Francisco Puertas
- Born: Francisco José Puertas Soto 18 November 1963 (age 62) Lazkao, Spain
- Height: 6 ft 1 in (1.85 m)
- Weight: 14 st 4 lb (91 kg)

Rugby union career
- Position(s): Fullback, Fly-half

Senior career
- Years: Team / Apps / (Points)
- 1981-1984: Ordizia RE
- 1984-1991: Real Canoe N.C.
- 1991-1996: Aviron Bayonnais
- 1996-2004: Saint-Jean-de-Luz
- 2004-2006: Ordizia RE

International career
- Years: Team / Apps / (Points)
- 1984-1999: Spain / 93 / (78)

= Francisco Puertas =

Spain international rugby union player

Francisco Puertas Soto (born 18 September 1963) is a Spanish rugby union footballer. He played at fullback or flyhalf.

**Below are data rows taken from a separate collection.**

(** * The [ibm_cd_toolchain_tool_securitycompliance] resource

    A shallow embedding of
    [ibm/service/cdtoolchain/resource_ibm_cd_toolchain_tool_securitycompliance.go]
    and the properties of its four handlers (Create, Read, Update, Delete),
    of its validator table and of its referent converter.

    Conventions of the embedding.
    - A Go [string] is a [string]: a sequence of bytes.
    - A Go pointer to a string ([*string]) is an [option string]; [None] is
      the nil pointer.  Dereferencing nil panics, and so does indexing a
      slice out of range: both are outcomes of the handler monad [M].
    - A Go [map[string]interface{}] is a [gmap string any]; a nil map reads
      as the empty map.
    - A Go call returning [(result, response, err)] is a value of
      [sdk_result]: either [err == nil] with the result, or [err != nil]
      with the response that may be nil.
    - The handlers receive [d *schema.ResourceData] by reference and mutate
      it; [d] is a component of the state threaded by [M], next to the
      remote service behind the SDK client, the record of the SDK calls
      made, and the log.
    - [meta] is the provider's [conns.ClientSession], as the type assertion
      [meta.(conns.ClientSession)] of every handler expects; the
      [context.Context], which the handlers only hand on to the SDK, is left
      out.
    - What the file imports from elsewhere (the SDK client, the Terraform
      plugin framework, the packages [flex] and [validate], and the helpers
      [GetParametersForCreate], [GetParametersFromRead] and
      [GetParametersForUpdate] of package [cdtoolchain]) is gathered in the
      record [Externals]; every theorem about the handlers holds for every
      value of it. *)

From Stdlib Require Import ZArith String Ascii List Lia Bool.
From stdpp Require Import base option list gmap strings.
Import ListNotations.

Set Warnings "-register-all".

Local Open Scope string_scope.

(** ** Go values *)

(** [error] values are carried by their message, as [%s] prints them. *)
Definition error : Type := string.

He was capped 93 times by Spain, from 1994 to 2001. Soto played for his country at the 1999 Rugby World Cup finals.

He was the most capped Spanish international rugby union player, ending his career after the 1999 Rugby World Cup. He coached Spain national rugby sevens team, Ordizia, Zarautz and Atlético San Sebastian.